[[ Data provided open ]]

Lemma Node_cons_command st cw rw :
  Byte.x00 ∉ cw -> Byte.x00 ∉ rw -> errno st = 0 ->
  Node_cons st (lit "[[ww") [CACstr (Some cw); CACstr (Some rw)]
  = Ok (Some (next st), Store (command_nodes (next st) cw rw (nodes st)) (Pos.succ (Pos.succ (next st))) 0).
Proof.
  intros Hc Hr He. unfold Node_cons. change (cstr (lit "[[ww")) with [Byte.x5b; Byte.x5b; Byte.x77; Byte.x77].
  rewrite cons_loop_open. unfold Node_new_group at 1, Node_create. rewrite bind_ret. cbv beta iota zeta.
  rewrite cons_loop_open. unfold Node_new_group, Node_create. cbn [next nodes errno].
  set (l := next st). set (k := Pos.succ l). assert (Hne : l <> k) by lia.
  rewrite (update_Some _ k (mkNode None TYPE_GROUP VZero None None None)), bind_ret by (cbn; by simplify_map_eq).
  unfold list_add_child. rewrite (load_Some _ l (mkNode None TYPE_GROUP VZero None None None)), bind_ret by (cbn; by simplify_map_eq).
  rewrite (update_Some _ k (mkNode None TYPE_GROUP VZero (Some l) None None)), bind_ret by (cbn; by simplify_map_eq).
  rewrite (update_Some _ l (mkNode None TYPE_GROUP VZero None None None)), !bind_ret by (cbn; by simplify_map_eq).
  cbn [set_nodes nodes next errno set_parent set_sibling set_child name type value parent sibling child].
  rewrite (cons_loop_word cw _ _ _ _ k (mkNode None TYPE_GROUP VZero (Some l) None None) (Some l)); [|done|done|cbn; by simplify_map_eq|done].
  rewrite (cons_loop_word rw _ _ _ _ l (mkNode None TYPE_GROUP VZero None None (Some k)) None); [|done|done|cbn; by simplify_map_eq|done].
  cbn [cons_loop]. rewrite bind_ret. cbv beta iota. rewrite assert_true, bind_ret by done. unfold rename. cbn [nodes next errno]. rewrite ?He. do 2 f_equal. unfold set_nodes. cbn [next errno nodes]. rewrite ?He. f_equal.
  apply map_eq. intros x. unfold command_nodes, rename. cbn. fold k.
  destruct (decide (x = l)) as [->|]; [by simplify_map_eq|]. destruct (decide (x = k)) as [->|]; by simplify_map_eq.
Qed.

Section Command.
Context (st : store) (cw rw : bytes).
Context (Hcw : Byte.x00 ∉ cw) (Hrw : Byte.x00 ∉ rw) (Hat : bchar (Some cw) 0 <> Byte.x40) (Hf : fresh st).

(** the store while a command is registered *)
Definition command_store : store := Store (command_nodes (next st) cw rw (nodes st)) (Pos.succ (Pos.succ (next st))) 0.

Lemma command_child : nodes command_store !! Pos.succ (next st) = Some (mkNode (Some cw) TYPE_GROUP VZero (Some (next st)) None None).
Proof. cbn. unfold command_nodes. rewrite lookup_insert_ne by lia. apply lookup_insert_eq. Qed.

Lemma command_group : nodes command_store !! next st = Some (mkNode (Some rw) TYPE_GROUP VZero None None (@Some loc (Pos.succ (next st)))).
Proof. apply lookup_insert_eq. Qed.

Lemma command_spells : spells command_store (next st) [rw; cw].
Proof.
  split; [done|]. exists rw, [cw], [(Pos.succ (next st), mkNode (Some cw) TYPE_GROUP VZero (Some (next st)) None None)]. split_and!; [done|eexists; split_and!; [exact command_group|done|done]| |done|].
  - unfold children_of. rewrite (load_Some _ _ _ command_group), bind_ret. cbn [child].
    assert (exists k, size (nodes command_store) = S k) as [k ->].
    { destruct (size (nodes command_store)) eqn:E; [|eauto]. apply map_size_empty_inv in E. pose proof command_group as H. by rewrite E, lookup_empty in H. }
    cbn [siblings]. rewrite (load_Some _ _ _ command_child), bind_ret. cbn [sibling]. by rewrite bind_ret.
  - unfold words. rewrite filter_cons. cbn [snd]. rewrite decide_True; [|].
    + constructor; [|constructor]. eexists. split_and!; [exact command_child|done|done].
    + unfold is_word_group. cbn [type name]. rewrite !bool_decide_eq_true_2, bool_decide_eq_false_2 by done. done.
Qed.

Lemma command_destroy : Node_destroy command_store (Some (next st)) = Ok (Store (nodes st) (next command_store) 0).
Proof.
  rewrite (Node_destroy_rep true command_store None (Some (next st)) (FCons (Some rw) FGrp (FCons (Some cw) FGrp FNil FNil) FNil)
    ({[next st]} ∪ ({[Pos.succ (next st)]} ∪ ∅ ∪ ∅) ∪ ∅)).
  - unfold set_nodes. do 2 f_equal. apply map_eq. intros x. rewrite lookup_drop_nodes. case_decide as Hx.
    + symmetry. apply Hf. set_solver by lia.
    + cbn. unfold command_nodes. rewrite !lookup_insert_ne by set_solver. done.
  - refine (rep_cons true (nodes command_store) _ (next st) _ FGrp _ _ _ _ command_group eq_refl eq_refl (fun _ => eq_refl) _ (rep_nil _ _ _) _ _ _);
      [|set_solver by lia..].
    refine (rep_cons true (nodes command_store) _ (Pos.succ (next st)) _ FGrp _ _ _ _ command_child eq_refl eq_refl (fun _ => eq_refl) (rep_nil _ _ _) (rep_nil _ _ _) _ _ _);
      set_solver.
  - cbn. lia.
Qed.
End Command.
(* ===== verification/TasksProps.v ===== *)
(** * TasksProps: the life of a connection under every interleaving

    An invariant that relates the places of the two tasks to the control state of the
    connection, proved by induction over the steps, and what follows: a connection is
    closed once, whoever closes it first, and the hub finds it in its list. *)

From Stdlib Require Import ZArith Lia.
From S2P Require Import Prelude Cstdlib Ragel Node Heap Message Routing Members Commands Connection Hub ConnectionProps Tasks.
Import Cstdlib Ragel Node Routing Members Commands Connection Hub ConnectionProps Tasks.
Local Open Scope Z_scope.

Module TasksProps.

Section Invariant.
Context {T : Type} `{!MemberTree T} (ho : hub_outside) (c : Z).
Implicit Types g : hubw T.
Implicit Types k : config T.
Implicit Types x : ConnectionState.

(** ** The invariant *)

(** half closed, or closed and in the list *)
Definition shut x (l : list Z) : Prop :=
  client x = None /\ ((cs x = 12 /\ c ∉ l) \/ ((cs x = 0 \/ cs x = 14) /\ c ∈ l)).

Definition is_send (oo : opc) : Prop := exists hdr, oo = OSend hdr.

(** places between two events *)
Definition i_between (i : ipc) : Prop := i = IRead \/ i = ILock \/ i = IYield.
Definition i_rest (i : ipc) (l : list Z) : Prop := i_between i \/ ((i = IHub \/ i = IDone) /\ c ∈ l).

Record lock_ok (i : ipc) (oo : opc) (lk : option who) : Prop := LockOk {
  lk_in : lk = Some Incoming -> i = ILock;
  lk_wait : oo = OLock -> lk <> None;
  lk_send : is_send oo -> lk = Some Outgoing
}.

Inductive ok g x (l : list Z) : ipc -> opc -> option who -> Prop :=
  | ok_start q : cs x = 1 -> next x = None -> client x = Some q -> member x = None -> c ∉ l ->
      ok g x l IStart ONone None
  | ok_tune (b : bool) q : client x = Some q -> c ∉ l ->
      (if b then cs x = 5 /\ member x <> None \/ cs x = 11 else cs x = 4) ->
      ok g x l (ITune b []) ONone None
  | ok_pass : client x = None -> cs x = 12 -> c ∉ l -> ok g x l (IPass [LogoutEnd]) ONone None
  | ok_early i : (i = IHub \/ i = IDone) -> shut x l -> c ∈ l -> ok g x l i ONone None
  | ok_open i oo lk q m : client x = Some q -> member x = Some m -> c ∉ l -> i_between i ->
      (oo = OReady \/ oo = OWait m \/ oo = OLock \/ is_send oo) ->
      ((cs x = 6 \/ cs x = 11) /\ ~ is_send oo \/ cs x = 10 /\ is_send oo) -> lock_ok i oo lk ->
      ok g x l i oo lk
  | ok_ilog i oo lk m : shut x l -> member x = Some m -> dying g m ->
      ((i = IRecv [LogoutEnd] \/ i = ISvc [LogoutEnd]) /\ lk = Some Incoming \/ i = IClose [LogoutEnd] /\ lk <> Some Incoming) ->
      (oo = OReady \/ oo = OWait m \/ oo = OLock /\ lk <> None \/ oo = ODone /\ c ∈ l) ->
      ok g x l i oo lk
  | ok_ierr oo lk : client x = None -> cs x = 0 -> c ∉ l ->
      (is_send oo \/ oo = OReady \/ oo = ODone) -> ok g x l (IClose [LogoutEnd; RestClose]) oo lk
  | ok_olog i oo lk : shut x l -> i_rest i l -> (oo = OQueued [LogoutEnd] \/ oo = OClose [LogoutEnd]) -> ok g x l i oo lk
  | ok_closed i oo lk : shut x l -> member x = None -> i_rest i l ->
      (oo = OReady \/ oo = OLock \/ is_send oo \/ oo = ODone) -> ok g x l i oo lk.
(** a [bstring] field, an [ecc_key] field *)
Inductive bstr := SNull | SLive (s : bytes) | SFreed.
Inductive ekey (E : Type) := KZero | KLive (k : E) | KFreed.
Arguments KZero {E}.
Arguments KLive {E}.
Arguments KFreed {E}.

Record CryptPeer (E S : Type) := mkPeer {
  p_name : bstr;
  p_nonce : CryptNonce;
  p_key : ekey E;
  p_session : bstr;
  p_skey : S
}.
Arguments mkPeer {E S}.
Arguments p_name {E S}.
Arguments p_nonce {E S}.
Arguments p_key {E S}.
Arguments p_session {E S}.
Arguments p_skey {E S}.

Record CryptState (E S : Type) := mkState {
  me : CryptPeer E S;
  them : CryptPeer E S;
  shared : S
}.
Arguments mkState {E S}.
Arguments me {E S}.
Arguments them {E S}.
Arguments shared {E S}.

(** the channel, the nodes and [errno], and the generator *)
Record cworld (E S R : Type) := CWorld {
  c_cs : CryptState E S;
  c_st : store;
  c_rng : R
}.
Arguments CWorld {E S R}.
Arguments c_cs {E S R}.
Arguments c_st {E S R}.
Arguments c_rng {E S R}.

Section Setters.
Context {E S R : Type}.
Implicit Types p : CryptPeer E S.
Implicit Types w : cworld E S R.

Definition set_pname x p : CryptPeer E S := mkPeer x (p_nonce p) (p_key p) (p_session p) (p_skey p).
Definition set_nonce x p : CryptPeer E S := mkPeer (p_name p) x (p_key p) (p_session p) (p_skey p).
Definition set_key (x : ekey E) p : CryptPeer E S := mkPeer (p_name p) (p_nonce p) x (p_session p) (p_skey p).
Definition set_session x p : CryptPeer E S := mkPeer (p_name p) (p_nonce p) (p_key p) x (p_skey p).
Definition set_skey (x : S) p : CryptPeer E S := mkPeer (p_name p) (p_nonce p) (p_key p) (p_session p) x.

Definition put_me p (s : CryptState E S) := mkState p (them s) (shared s).
Definition put_them p (s : CryptState E S) := mkState (me s) p (shared s).
Definition put_shared x (s : CryptState E S) := mkState (me s) (them s) x.

Definition put_cs s w : cworld E S R := CWorld s (c_st w) (c_rng w).
Definition put_st st w : cworld E S R := CWorld (c_cs w) st (c_rng w).
Definition put_rng r w : cworld E S R := CWorld (c_cs w) (c_st w) r.
Definition on_me (f : CryptPeer E S -> CryptPeer E S) w : cworld E S R := put_cs (put_me (f (me (c_cs w))) (c_cs w)) w.
Definition on_them (f : CryptPeer E S -> CryptPeer E S) w : cworld E S R := put_cs (put_them (f (them (c_cs w))) (c_cs w)) w.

[[ Data provided closed ]]

• **Your task**
In the answer, return exactly the lines from the line containing "Definition on_me (f" to the end of the records above, and no others.

• **Written reply**
Definition on_me (f : CryptPeer E S -> CryptPeer E S) w : cworld E S R := put_cs (put_me (f (me (c_cs w))) (c_cs w)) w.
Definition on_them (f : CryptPeer E S -> CryptPeer E S) w : cworld E S R := put_cs (put_them (f (them (c_cs w))) (c_cs w)) w.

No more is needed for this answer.